ABOUT THIS EXERCISE » From the entries that follow, reproduce exactly and only the lines from the line with "visited (run_phase exit_ok cmds Idle).1 !! j" to the line with "(deploy (fun _ => true) dev_config).2 = Stable /\", endpoints included.

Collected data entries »
Lemma run_phase_sequential cmds : forall st,
  sequential (run_phase exit_ok cmds st).1.
Proof.
  induction cmds as [|c cmds IH]; intros st; [done|].
  destruct (exit_ok c) eqn:E.
  - rewrite run_phase_cons_ok by done. simpl. split; [done|apply IH].
  - rewrite run_phase_cons_fail by done. by simpl.
Qed.

(** The commands started are an initial segment of the phase, and the
    whole phase when it ends in [Stable]. *)
Lemma run_phase_started cmds : forall st,
  started (run_phase exit_ok cmds st).1 `prefix_of` cmds /\
  ((run_phase exit_ok cmds st).2 = Stable ->
   started (run_phase exit_ok cmds st).1 = cmds).
Proof.
  induction cmds as [|c cmds IH]; intros st; [done|].
  destruct (exit_ok c) eqn:E.
  - rewrite run_phase_cons_ok by done. simpl.
    destruct (IH (enter c st)) as [Hp Hs]. split.
    + by apply prefix_cons.
    + intros H. f_equal. by apply Hs.
  - rewrite run_phase_cons_fail by done. simpl. split; [|done].
    apply prefix_cons, prefix_nil.
Qed.

Lemma run_phase_visited cmds : forall st,
  visited (run_phase exit_ok cmds st).1 `prefix_of` states_during cmds st.
Proof.
  induction cmds as [|c cmds IH]; intros st; [done|].
  destruct (exit_ok c) eqn:E.
  - rewrite run_phase_cons_ok by done. simpl. apply prefix_cons, IH.
  - rewrite run_phase_cons_fail by done. simpl.
    apply prefix_cons, prefix_nil.
Qed.
End RunPhase.

Lemma rollout_steps_prefix (l1 l2 : list command) :
  l1 `prefix_of` l2 -> rollout_steps l1 `prefix_of` rollout_steps l2.
Proof.
  intros [k ->]. unfold rollout_steps. rewrite List.filter_app.
  by apply prefix_app_r.
Qed.

(** In a list sorted by rank, positions and ranks grow together. *)
Lemma ranks_sorted_lookup (l : list rollout_state) :
  StronglySorted (fun a b => rank a <= rank b) l ->
  forall i j s s', i <= j -> l !! i = Some s -> l !! j = Some s' ->
                   rank s <= rank s'.
Proof.
  induction 1 as [|x l Hs IH Hall]; intros i j s s' Hij Hi Hj; [done|].
  destruct i as [|i], j as [|j]; simpl in *; try lia.
  - by injection Hi as <-; injection Hj as <-.
  - injection Hi as <-. rewrite Forall_forall in Hall.
    apply Hall. apply list_elem_of_lookup. by exists j.
  - apply (IH i j); [lia|done..].
Qed.

Lemma deploy_states_sorted (config : env_config) :
  StronglySorted (fun a b => rank a <= rank b)
    (states_during (deploy_build_commands config) Idle).
Proof. simpl. repeat (constructor; [|repeat constructor]). constructor. Qed.

(** C5: in every invocation of the deploy build phase, whatever the
    commands' exit statuses, the commands run one at a time; the rollout
    steps performed are an initial segment of Register, Update, Wait, in
    that order, and all three when the invocation ends in [Stable]; the
    invocation ends in [Stable] or [Failed]; the states visited never go
    back, so [Idle] is not entered again once left. *)
Theorem rollout_in_order (exit_ok : command -> bool) (config : env_config) :
  let log := (deploy exit_ok config).1 in
  let final := (deploy exit_ok config).2 in
  (final = Stable \/ final = Failed) /\
  sequential log /\
  rollout_steps (started log)
    `prefix_of` [RegisterTaskDefinition; UpdateService; WaitServicesStable] /\
  (final = Stable ->
   rollout_steps (started log) =
     [RegisterTaskDefinition; UpdateService; WaitServicesStable]) /\
  (final = Stable <->
   forallb exit_ok (deploy_build_commands config) = true) /\
  (forall i j s s', i <= j ->
     visited log !! i = Some s -> visited log !! j = Some s' ->
     rank s <= rank s') /\
  (forall i j s, i <= j ->
     visited log !! i = Some s -> s <> Idle -> visited log !! j <> Some Idle).
Proof.
  intros log final. subst log final. unfold deploy.
  set (cmds := deploy_build_commands config).
  destruct (run_phase_started exit_ok cmds Idle) as [Hpre Hall].
  assert (Hmono : forall i j s s', i <= j ->
            visited (run_phase exit_ok cmds Idle).1 !! i = Some s ->
            visited (run_phase exit_ok cmds Idle).1 !! j = Some s' ->
            rank s <= rank s').
  { intros i j s s' Hij Hi Hj.
    destruct (run_phase_visited exit_ok cmds Idle) as [k Hk].
    apply (ranks_sorted_lookup _ (deploy_states_sorted config) i j);
      [done|fold cmds; rewrite Hk; by apply lookup_app_l_Some..]. }
  split; [apply run_phase_terminal|].
  split; [apply run_phase_sequential|].
  split; [apply (rollout_steps_prefix _ cmds Hpre)|].
  split; [intros H; by rewrite (Hall H)|].
  split; [apply run_phase_stable_iff|].
  split; [exact Hmono|].
  intros i j s Hij Hi Hne Hj.
  pose proof (Hmono i j s Idle Hij Hi Hj) as Hr.
  destruct s; simpl in Hr; first [done | lia].
Qed.

Lemma rollout_in_order_witness :
  (deploy (fun _ => true) dev_config).2 = Stable /\
  rollout_steps (started (deploy (fun _ => true) dev_config).1) =
    [RegisterTaskDefinition; UpdateService; WaitServicesStable].
Proof.
  assert (H : (deploy (fun _ => true) dev_config).2 = Stable) by reflexivity.
  split; [exact H|].
  exact (proj1 (proj2 (proj2 (proj2
           (rollout_in_order (fun _ => true) dev_config)))) H).
Defined.

(** A rejected registration ends the invocation: the service is neither
    updated nor awaited. *)
Example deploy_register_rejected :
  let exit_ok c := match c with RegisterTaskDefinition => false | _ => true end in
  (deploy exit_ok dev_config).2 = Failed /\
  rollout_steps (started (deploy exit_ok dev_config).1) = [RegisterTaskDefinition].
Proof. split; reflexivity. Qed.

(** ** Theorems about the manifest *)

Section PlainStrings.
Implicit Types (c : ascii) (s r : string).

Lemma plain_char_ordinary c :
  plain_char c = true ->
  Ascii.eqb c dquote = false /\ Ascii.eqb c backslash = false /\
  Ascii.eqb c "%" = false /\ Ascii.eqb c newline = false /\
  (N_of_ascii c <? 32)%N = false.
Proof.
  destruct c as [[] [] [] [] [] [] [] []]; vm_compute; intros H;
    first [discriminate H | repeat split].
Qed.

Lemma append_nil r : String.append EmptyString r = r.
Proof. reflexivity. Qed.

Lemma append_cons c s r :
  String.append (String c s) r = String c (String.append s r).
Proof. reflexivity. Qed.

Lemma plain_cons c s :
  plain (String c s) = true -> plain_char c = true /\ plain s = true.
Proof. simpl. by intros [??]%andb_prop. Qed.

Lemma printf_plain s : forall r args,
  plain s = true ->
  printf (s ++ r) args = String.append s <$> printf r args.
Proof.
  induction s as [|c s IH]; intros r args Hs.
  - rewrite append_nil. destruct (printf r args); reflexivity.
  - apply plain_cons in Hs as [Hc Hs].
    destruct (plain_char_ordinary c Hc) as (_ & Hb & Hp & _).
    rewrite append_cons. cbn [printf]. rewrite Hp, Hb, (IH _ _ Hs).
    destruct (printf r args); reflexivity.
Qed.

Lemma scanstring_plain s : forall r,
  plain s = true -> scanstring (s ++ String dquote r) = Some (s, r).
Proof.
  induction s as [|c s IH]; intros r Hs; [reflexivity|].
  apply plain_cons in Hs as [Hc Hs].
  destruct (plain_char_ordinary c Hc) as (Hq & Hb & _ & _ & Hctl).
  rewrite append_cons. cbn [scanstring].
  by rewrite Hq, Hb, Hctl, (IH _ Hs).
Qed.

Lemma command_substitution_print s :
  plain s = true -> command_substitution (py_print s) = s.
Proof.
  unfold py_print. induction s as [|c s IH]; intros Hs; [reflexivity|].
  apply plain_cons in Hs as [Hc Hs].
  destruct (plain_char_ordinary c Hc) as (_ & _ & _ & Hn & _).
  rewrite append_cons. cbn [command_substitution]. rewrite (IH Hs).
  destruct s; [by rewrite Hn|done].
Qed.
End PlainStrings.

Section Manifest.
Implicit Types (name uri s r : string).

Lemma append_assoc s : forall r t : string,
  String.append (String.append s r) t = String.append s (String.append r t).
Proof.
  induction s as [|c s IH]; intros r t; [reflexivity|].
  by rewrite !append_cons, IH.
Qed.

Ltac normalize_append :=
  repeat first [rewrite append_cons | rewrite append_nil | rewrite append_assoc].

Lemma write_manifest_plain name uri :
  plain name = true ->
  write_manifest name uri = Some (manifest_text name uri).
Proof.
  intros Hname. unfold write_manifest, manifest_format, manifest_text, quoted.
  normalize_append.
  simpl. rewrite (printf_plain _ _ _ Hname). simpl. reflexivity.
Qed.

(** The decoder on the manifest text: the array of one object. *)
Lemma scan_once_manifest name uri (n : nat) :
  plain name = true -> plain uri = true ->
  scan_once (6 + n) (manifest_text name uri) =
    Some (manifest_value name uri, EmptyString).
Proof.
  intros Hname Huri. unfold manifest_text, quoted. normalize_append.
  simpl. rewrite (scanstring_plain name _ Hname). simpl.
  rewrite (scanstring_plain uri _ Huri). simpl.
  normalize_append. unfold manifest_value, dict_of_pairs. simpl.
  rewrite insert_insert_ne by discriminate. by rewrite insert_empty.
Qed.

SOLUTION TO THIS TASK »
            visited (run_phase exit_ok cmds Idle).1 !! j = Some s' ->
            rank s <= rank s').
  { intros i j s s' Hij Hi Hj.
    destruct (run_phase_visited exit_ok cmds Idle) as [k Hk].
    apply (ranks_sorted_lookup _ (deploy_states_sorted config) i j);
      [done|fold cmds; rewrite Hk; by apply lookup_app_l_Some..]. }
  split; [apply run_phase_terminal|].
  split; [apply run_phase_sequential|].
  split; [apply (rollout_steps_prefix _ cmds Hpre)|].
  split; [intros H; by rewrite (Hall H)|].
  split; [apply run_phase_stable_iff|].
  split; [exact Hmono|].
  intros i j s Hij Hi Hne Hj.
  pose proof (Hmono i j s Idle Hij Hi Hj) as Hr.
  destruct s; simpl in Hr; first [done | lia].
Qed.

Lemma rollout_in_order_witness :
  (deploy (fun _ => true) dev_config).2 = Stable /\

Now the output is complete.